Shifting demographics and other potential changes in population, as well as reading ahead regarding potential changes in Government Legislation affect this asset class in a way not reflected in any other e.g. residential property. Finding a prime site commercial property that is going to offer all three benefits over the longer-term involves assessing several different types of commercial property which fall into sub-sectors. Industries to choose from within the commercial property sector include Offices, Entertainment, Industrial, Retail, and alternative properties such as car parks, petrol stations and healthcare.
Investment in commercial property needs to be based on appetite for risk and performance requirements.
The desirability of a commercial property is strongly linked to the business strategy and performance of the occupying tenant; this could be a household name and that is linked to being in a prime location and also income is likened to Bonds. Return on investment is not usually thought of in this way in the residential property market.
Commercial property explained in terms of an Acquisition Strategy means assessing the income return particularly carefully as online shopping and other technologies have significantly impacted on core sectors such as retail, office and industrial. Although location is important in the residential property market sector, it does not generally attract such huge potential downsides as these sub-sectors, for example, if major brand names decide to pull out of a shopping centre complex in a prime site. That’s why looking at longer-term leases and their terms is so important.

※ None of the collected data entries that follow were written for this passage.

Lemma cancelTx_sound ptr : moves sound_step (cancelTx ptr).
Proof.
  intros tm. unfold cancelTx. apply load_sound. intros p Hp. destruct (IsBlob p); [done|].
  apply (after_asks _ _ _ ptr p); [moves|done|]. intros tx tm' Htx%wrapping_Ok%buildTx_nonce Hc Hp'.
  by apply send_replacement_sound.
Qed.
Lemma speed_up_sound ptr p tm : tm_heap tm !! ptr = Some p → RetryCount p < MaxRetries (config tm) →
  sound_step tm (speed_up ptr p tm).2.
Proof.
  intros Hp Hr. unfold speed_up. apply (after_asks _ _ _ ptr p); [moves|done|]. intros ? ? [= <- <-] _ _.
  apply (after_asks _ _ _ ptr p); [moves; repeat case_match; moves|done|]. intros tx tm' Htx Hc Hp'.
  apply send_replacement_sound; [done| |].
  - revert Htx. repeat case_match; try done; intros Htx%wrapping_Ok%buildTx_nonce; done.
  - intros now. rewrite Hc. split; [done|]. split; [done|]. split; [|split; [simpl; lia|split; [|done]]].
    + simpl. case_match; [|done]. by rewrite fmap_is_Some.
    + intros _ _. simpl. unfold new_price.
      destruct (Z.ltb_spec (MaxGasPriceGwei (config tm)) (increased (config tm) (OriginalGasPrice p))); lia.
Qed.
Lemma abandon_old_sound ptr p e : moves sound_step (abandon_old ptr p e).
Proof. pose proof cancelTx_sound. pose proof untrack_sound. unfold abandon_old. moves. Qed.
Lemma get_state_asks : moves asks get_state.
Proof. intros tm. reflexivity. Qed.
Lemma speedUpTx_sound ptr : moves sound_step (speedUpTx ptr).
Proof.
  intros tm. unfold speedUpTx. apply load_sound. intros p Hp.
  apply (after_asks _ _ _ ptr p get_state_asks Hp). intros ? ? [= <- <-] _ _.
  case_match; [apply abandon_old_sound|]. case_match eqn:Hr; [apply cancelTx_sound|]. apply Z.leb_gt in Hr.
  apply (after_asks _ _ _ ptr p); [moves|done|]. intros n tm' _ Hc Hp'.
  case_match; [apply updateNonceTracking_sound|]. apply speed_up_sound; [done|]. by rewrite Hc.
Qed.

There are two significant upsides to investing in commercial property
First and foremost, it is favoured among institutional investors and smaller investors alike, as it is less management intensive than residential and PBSA (purpose-built student accommodation). In the case of commercial property this is because the tenant takes full responsibility for the upkeep of the building and refurbishment, often on a full-repairing lease (FRI). Asset management here, in practical terms, means regular inspections to ensure the terms of the lease are being kept up, and rent reviews when the lease requires renewal or renegotiation, for example, as a break clause is activated.

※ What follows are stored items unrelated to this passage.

(** A relation that calls of the node, announcements of changes, first announcements and the moves of the two
    blocks respect is respected by a tick. *)
Context (R : relation Contracts) `{!PreOrder R}.
Context (Rworld : ∀ A (m : SE World A), moves R (on_world m)) (Remit : ∀ u, u_NewProcess u = None → moves R (emit u)).
Context (Rnew : ∀ pid p, moves R (new ← RegisterUnknownProcess pid; if (new : bool) then emit (creation_update pid p) else mret ())).
Context (Rcurrent : ∀ b t c, R c (set_current b t c)) (Rlast : ∀ b c, R c (set_last b c)).
#[local] Hint Resolve Rworld Rcurrent Rlast : moves.
Lemma announce_creation_moves log : moves R (announce_creation log).
Proof using All.
  unfold announce_creation, ProcessAtBlock. apply moves_bind; [apply _|apply moves_attempt; unfold processAtBlock; moves|].
  intros [p|e]; [apply Rnew|moves].
Qed.
Lemma tick_moves n : moves R (tick n ProcessUpdatesFilters).
Proof using All.
  assert (∀ s e, Forall (λ f, moves R (f s e)) ProcessUpdatesFilters) as Hfs.
  { intros s e. pose proof announce_creation_moves. pose proof (λ l, Remit (status_update l) eq_refl).
    pose proof (λ l, Remit (root_update l) eq_refl). pose proof (λ l, Remit (max_voters_update l) eq_refl).
    pose proof (λ l, Remit (census_update l) eq_refl).
    unfold ProcessUpdatesFilters, NewProcessFilter, ProcessStatusFilter, ProcessStateRootFilter, ProcessMaxVotersFilter, ProcessCensusRootFilter, knownPIDs.
    rewrite !Forall_cons, Forall_nil. split_and!; moves. }
  unfold tick, CurrentBlock. apply moves_bind; [apply _|moves; auto|]. intros e. apply moves_bind; [apply _|moves|].
  intros s. pose proof (apply_filters_moves R s e n _ (Hfs s e)). moves; auto.
Qed.
End frames.

Section once.
Context `{ContractNode} `{!Payloads}.

Definition once (c : Contracts) : Prop :=
  NoDup (announced (c_updatedProcChan c)) ∧ ∀ pid, pid ∈ announced (c_updatedProcChan c) → pid ∈ c_knownProcesses c.
Definition keeps_once (c c' : Contracts) : Prop := once c → once c'.
#[local] Instance keeps_once_po : PreOrder keeps_once.
Proof. split; [intros c Hc; exact Hc|intros c1 c2 c3 H12 H23 Hc; auto]. Qed.
Lemma announce_new_once pid p :
  moves keeps_once (new ← RegisterUnknownProcess pid; if (new : bool) then emit (creation_update pid p) else mret ()).
Proof.
  intros c. unfold RegisterUnknownProcess, mbind, SE_bind, gets, modify, emit. cbn [snd fst].
  case_bool_decide as Hin; [by intros Hc|]. intros [Hnd Hsub]. unfold once, mret, SE_ret. cbn -[announced]. rewrite announced_snoc. split.
  - apply NoDup_app. split; [done|]. split; [|apply NoDup_singleton]. intros q Hq ->%list_elem_of_singleton. auto.
  - intros q [Hq| ->%list_elem_of_singleton]%elem_of_app; set_solver.
Qed.
Lemma tick_once n : moves keeps_once (tick n ProcessUpdatesFilters).
Proof.
  apply tick_moves; [apply _| | |apply announce_new_once|intros; intros Hc; exact Hc..].
  - intros A m c. pose proof (on_world_fields m c) as (Hk & Hu & _). unfold keeps_once, once. by rewrite Hk, Hu.
  - intros u Hu c. unfold keeps_once, once; simpl. rewrite announced_snoc. unfold announced at 2 4; simpl. by rewrite Hu, !app_nil_r.
Qed.

(** C1: However the node answers, whichever calls fail and whichever processes are registered meanwhile, the
    creation of a process is announced at most once, and a process that was announced is known. *)
Theorem creation_announced_once retries steps lastBlock w :
  let c := MonitorProcessUpdates retries steps (initial lastBlock w) in
  NoDup (announced (c_updatedProcChan c)) ∧ ∀ pid, pid ∈ announced (c_updatedProcChan c) → pid ∈ c_knownProcesses c.
Proof.
  cut (∀ c, once c → once (MonitorProcessUpdates retries steps c)).
  { intros Hc. apply Hc. split; [constructor|]. cbn. intros pid Hpid. by apply not_elem_of_nil in Hpid. }
  unfold MonitorProcessUpdates. induction steps as [|[|pid|w'] steps IH]; intros c Hc; simpl; [done|apply IH..].
  - by apply tick_once.
  - destruct Hc as [Hnd Hsub]. split; [done|]. simpl. set_solver.
  - done.
Qed.

(** Whoever becomes known in a tick was announced. *)
Definition sourced (c c' : Contracts) : Prop :=
  (∀ u, u ∈ c_updatedProcChan c → u ∈ c_updatedProcChan c') ∧
  ∀ pid, pid ∈ c_knownProcesses c' → pid ∈ c_knownProcesses c ∨ pid ∈ announced (c_updatedProcChan c').
#[local] Instance sourced_po : PreOrder sourced.
Proof.
  split; [intros c; split; auto|]. intros c1 c2 c3 [Hu Hk] [Hu' Hk']. split; [auto|].
  intros pid [[Hpid|Hpid]%Hk|Hpid]%Hk'; [by left|right; by eapply announced_mono|by right].
Qed.
Lemma tick_sourced n : moves sourced (tick n ProcessUpdatesFilters).
Proof.
  apply tick_moves; [apply _| | | |intros; split; auto..].
  - intros A m c. pose proof (on_world_fields m c) as (Hk & Hu & _). unfold sourced. rewrite Hk, Hu. auto.
  - intros u Hu c. split; [|by left]. intros v Hv. simpl. apply elem_of_app. by left.
  - intros pid p c. unfold RegisterUnknownProcess, mbind, SE_bind, gets, modify, emit. cbn [snd fst].
    case_bool_decide as Hin; [done|]. unfold sourced, mret, SE_ret. cbn -[announced]. rewrite announced_snoc. split; [set_solver|].
    intros q [->%elem_of_singleton|Hq]%elem_of_union; [right|by left]. apply elem_of_app. right. by apply list_elem_of_singleton.
Qed.
End once.

(** ** Every change is announced *)

(** What happened in the contract. *)
Record Chain := {
  ch_created : list (Log ProcessID); ch_status : list (Log StatusChanged); ch_root : list (Log StateTransitioned);
  ch_voters : list (Log MaxVotersChanged); ch_census : list (Log CensusUpdated) }.
(** Its changes, a list per filter: the block, the process, and what should be announced. *)
Definition change_parts (chain : Chain) : list (list (Z * ProcessID * ProcessWithChanges)) :=
  [(λ log, (Raw_BlockNumber log, sc_ProcessId (Event log), status_update log)) <$> ch_status chain;
   (λ log, (Raw_BlockNumber log, st_ProcessId (Event log), root_update log)) <$> ch_root chain;
   (λ log, (Raw_BlockNumber log, mv_ProcessId (Event log), max_voters_update log)) <$> ch_voters chain;
   (λ log, (Raw_BlockNumber log, cu_ProcessId (Event log), census_update log)) <$> ch_census chain].
Definition changes (chain : Chain) : list (Z * ProcessID * ProcessWithChanges) := concat (change_parts chain).

(** A filter that answers has all the events of the range that concern the processes asked for. It may refuse
    at any time. *)
Definition answers_all `{Outside} {E} (honest : World → Prop) (pid_of : E → ProcessID) (logs : list (Log E))
    (ask : Z → Z → list ProcessID → SE World (list (Log E))) : Prop :=
  (∀ start end_ pids w, honest w → honest (ask start end_ pids w).2) ∧
  ∀ start end_ pids w l, honest w → (ask start end_ pids w).1 = Ok l →
    ∀ log, log ∈ logs → start ≤ Raw_BlockNumber log ≤ end_ → pid_of (Event log) ∈ pids → log ∈ l.
(** A node that follows the chain; [honest] says which of its states do, and its own calls keep them. *)
Class HonestNode `{ContractNode} (chain : Chain) (honest : World → Prop) := {
  honest_block w : honest w → honest (BlockNumber w).2;
  honest_get b pid w : honest w → honest (GetProcess b pid w).2;
  honest_created start end_ w : honest w → honest (FilterProcessCreated start end_ w).2;
  created_all start end_ w l : honest w → (FilterProcessCreated start end_ w).1 = Ok l →
    ∀ log, log ∈ ch_created chain → start ≤ Raw_BlockNumber log ≤ end_ → log ∈ l;
  created_only start end_ w l : honest w → (FilterProcessCreated start end_ w).1 = Ok l →
    ∀ log, log ∈ l → log ∈ ch_created chain ∧ start ≤ Raw_BlockNumber log ≤ end_;
  status_all : answers_all honest sc_ProcessId (ch_status chain) FilterProcessStatusChanged;
  root_all : answers_all honest st_ProcessId (ch_root chain) FilterProcessStateTransitioned;
  voters_all : answers_all honest mv_ProcessId (ch_voters chain) FilterProcessMaxVotersChanged;
  census_all : answers_all honest cu_ProcessId (ch_census chain) FilterCensusUpdated }.
(** The processes of the chain can be read at the block of their creation. *)
Definition processes_readable `{ContractNode} (chain : Chain) (honest : World → Prop) : Prop :=
  ∀ log w, log ∈ ch_created chain → honest w → ∃ p,
    (GetProcess (Some (Raw_BlockNumber log)) (Event log) w).1 = Ok p ∧ CensusOrigin_Valid (cp_CensusOrigin p) = true.

Section complete.
Context `{ContractNode} `{!Payloads} (chain : Chain) (honest : World → Prop) `{!HonestNode chain honest}.

Definition grows (c c' : Contracts) : Prop :=
  (honest (c_world c) → honest (c_world c')) ∧
  c_lastWatchProcessChangesBlock c' = c_lastWatchProcessChangesBlock c ∧
  c_knownProcesses c ⊆ c_knownProcesses c' ∧ ∀ u, u ∈ c_updatedProcChan c → u ∈ c_updatedProcChan c'.
#[local] Instance grows_po : PreOrder grows.
Proof.
  split; [by intros c|]. intros c1 c2 c3 (Ha & Hb & Hc & Hd) (He & Hf & Hg & Hh). split_and!; [auto|congruence|set_solver|auto].
Qed.
Lemma on_world_grows {A} (m : SE World A) : (∀ w, honest w → honest (m w).2) → moves grows (on_world m).
Proof. intros Hm c. unfold on_world, grows. specialize (Hm (c_world c)). destruct (m (c_world c)); simpl in *. split_and!; auto. Qed.
Lemma emit_grows u : moves grows (emit u).
Proof. intros c. unfold grows, emit, modify; simpl. split_and!; auto. intros. apply elem_of_app. by left. Qed.
Lemma known_grows pid : moves grows (modify (λ c, set_known ({[pid]} ∪ c_knownProcesses c) c)).
Proof. intros c. unfold grows, modify; simpl. split_and!; auto. set_solver. Qed.
#[local] Hint Resolve emit_grows : moves.
Lemma announce_creation_grows log : moves grows (announce_creation log).
Proof.
  pose proof (λ pid, on_world_grows (GetProcess (Some (Raw_BlockNumber log)) pid) (honest_get _ _)).
  pose proof (known_grows (Event log)).
  unfold announce_creation, ProcessAtBlock, processAtBlock, RegisterUnknownProcess. moves.
Qed.

(** A filter that reports the changes of a part of the chain. *)
Definition change_filter {E} (msg : string) (ask : Z → Z → list ProcessID → SE World (list (Log E)))
    (upd : Log E → ProcessWithChanges) (start end_ : Z) : SE Contracts () :=
  pids ← knownPIDs;
  iter ← wrapping msg (on_world (ask start end_ pids));
  forM_ (λ log, emit (upd log)) iter.
Definition delivers (part : list (Z * ProcessID * ProcessWithChanges)) (f : Z → Z → SE Contracts ()) : Prop :=
  ∀ start end_, moves grows (f start end_) ∧ ∀ c c', honest (c_world c) → f start end_ c = (Ok (), c') →
    ∀ b pid u, (b, pid, u) ∈ part → start ≤ b ≤ end_ → pid ∈ c_knownProcesses c → u ∈ c_updatedProcChan c'.
Lemma forM_emit {E} (upd : Log E → ProcessWithChanges) l c log :
  log ∈ l → upd log ∈ c_updatedProcChan (forM_ (λ log, emit (upd log)) l c).2.
Proof.
  revert c. induction l as [|x l IH]; intros c Hin; [by apply not_elem_of_nil in Hin|]. simpl. unfold mbind, SE_bind, emit at 1, modify.
  apply elem_of_cons in Hin as [->|Hin]; [|by apply IH].
  assert (moves grows (forM_ (λ log, emit (upd log)) l)) as Hm by moves. apply Hm. simpl. set_solver.
Qed.
Lemma on_world_Ok {A} (m : SE World A) c a c' : on_world m c = (Ok a, c') → (m (c_world c)).1 = Ok a.
Proof. unfold on_world. destruct (m (c_world c)). by intros [= -> _]. Qed.
Lemma change_filter_delivers {E} msg pid_of (logs : list (Log E)) ask upd : answers_all honest pid_of logs ask →
  delivers ((λ log, (Raw_BlockNumber log, pid_of (Event log), upd log)) <$> logs) (change_filter msg ask upd).
Proof.
  intros [Hkeep Hall] start end_. split.
  - pose proof (λ pids, on_world_grows (ask start end_ pids) (Hkeep start end_ pids)). unfold change_filter, knownPIDs. moves.
  - intros c c' Hh Hrun b pid u (log & [= -> -> ->] & Hlog)%list_elem_of_fmap Hb Hpid. unfold change_filter in Hrun.
    apply bind_inv_Ok in Hrun as (pids & c1 & [= <- <-] & Hrun).
    apply bind_inv_Ok in Hrun as (iter & c2 & Hask%wrapping_Ok & Hrun). apply on_world_Ok in Hask.
    assert (c' = (forM_ (λ log, emit (upd log)) iter c2).2) as -> by by rewrite Hrun.
    apply forM_emit. apply (Hall _ _ _ _ _ Hh Hask log Hlog Hb). by apply elem_of_elements.
Qed.
(** The filters of changes, and what each reports. *)
Lemma filters_deliver : Forall2 delivers (change_parts chain)
  [ProcessStatusFilter; ProcessStateRootFilter; ProcessMaxVotersFilter; ProcessCensusRootFilter].
Proof.
  repeat apply Forall2_cons_2; [..|apply Forall2_nil_2]; apply change_filter_delivers; apply _ || eauto using status_all, root_all, voters_all, census_all.
Qed.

Commercial property complements any residential property investor’s portfolio for these reasons:
Long-term income – Typical dividend yield 4.5% – 5.5% p.a.

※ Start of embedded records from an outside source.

(** ** An update of the voted process *)

Module SyncExample.
Import ConcreteState.
(** The root of the empty tree is there. *)
Definition known : Notification :=
  {| n_ProcessID := pid; n_OldStateRoot := Some 1; n_NewStateRoot := Some (MapTree.root ∅); n_TxHash := None |}.
(** Another root is not, and the blob does not lead to it. *)
Definition strayed : Notification :=
  {| n_ProcessID := pid; n_OldStateRoot := Some (MapTree.root ∅); n_NewStateRoot := Some 0; n_TxHash := Some [] |}.
Definition fetcher : option (ProcessID → result (option BlobFetcher)) :=
  Some (λ _, Ok (Some (λ _, Ok [Some (Some (be_Blob two_votes_data)); None]))).
Definition field : Z := 2 ^ 254.
Lemma set_root_root (t : gmap Z (list Z)) root (t' : gmap Z (list Z)) : t_SetRoot t root = Ok t' → t_Root t' = Ok root.
Proof.
  cbn. unfold MapTree.of_root. destruct (decode _) as [m|]; [|done].
  destruct (Z.eqb_spec (MapTree.root m) root) as [<-|]; [|done]. by intros [= <-].
Qed.
Lemma known_promoted : ∃ st, fetchBlobAndApply field None None known = (Ok (), Some st).
Proof.
  unfold fetchBlobAndApply, RootExists, openTreeForRootCheck. cbn [n_NewStateRoot known n_ProcessID].
  assert (Hv : pid_IsValid pid = true) by by vm_compute.
  assert (Hr : MapTree.of_root (MapTree.root ∅) = Ok ∅) by apply MapTree.of_root_root.
  rewrite Hv. cbn. unfold MapTree.exists_root. rewrite Hr. unfold promoteConfirmedStateRoot, New.
  assert (Hf : (pid_MathBigInt pid <? field) = true) by by vm_compute.
  cbn [n_ProcessID known]. rewrite Hf, Hv. cbn. rewrite Hr. by eexists.
Qed.
Lemma fetchBlobAndApply_atomic_witness :
  ∃ st, New field None pid = Ok st ∧ ∃ t st', t_Root t = Ok (MapTree.root ∅) ∧ st' = set_tree t st.
Proof.
  destruct known_promoted as [st' Hrun].
  destruct (fetchBlobAndApply_atomic field None None known (Ok ()) st' set_root_root Hrun)
    as (st & Hnew & root & t & [= <-] & Ht & ->).
  exists st. split; [exact Hnew|]. by exists t, (set_tree t st).
Defined.
(** The blob is fetched and applied, its votes do not lead to the announced root, and the state stays. *)
Definition tree_after (r : result () * option State) : bool * option (gmap Z (list Z)) :=
  (is_Ok r.1, match r.2 with Some st => Some (s_tree st) | None => None end).
Example strayed_update_undone : tree_after (fetchBlobAndApply field None fetcher strayed) = (false, Some ∅).
Proof. by vm_compute. Qed.
End SyncExample.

Guaranteed rental increases adjusted for inflation with a brand name business as a tenant and a long, unexpired lease term with built-in upward only rent reviews. Hence the analogy with fixed income investments such as bonds. A full repairing lease with a minimum of 15 years remaining; confident of being able to let the unit to an alternative tenant, particularly if there is a break clause.
Active income – Typical dividend yield >5.5% p.a.
Higher risk in that the lease is such that it impacts the value of the property/ increases the yield. Includes negotiating an extension to the tenant’s lease which will have at least 7 years remaining on the lease, which increases the rental income and/or value of the property; confident of letting to an alternative tenant should the property become vacant when the lease expires.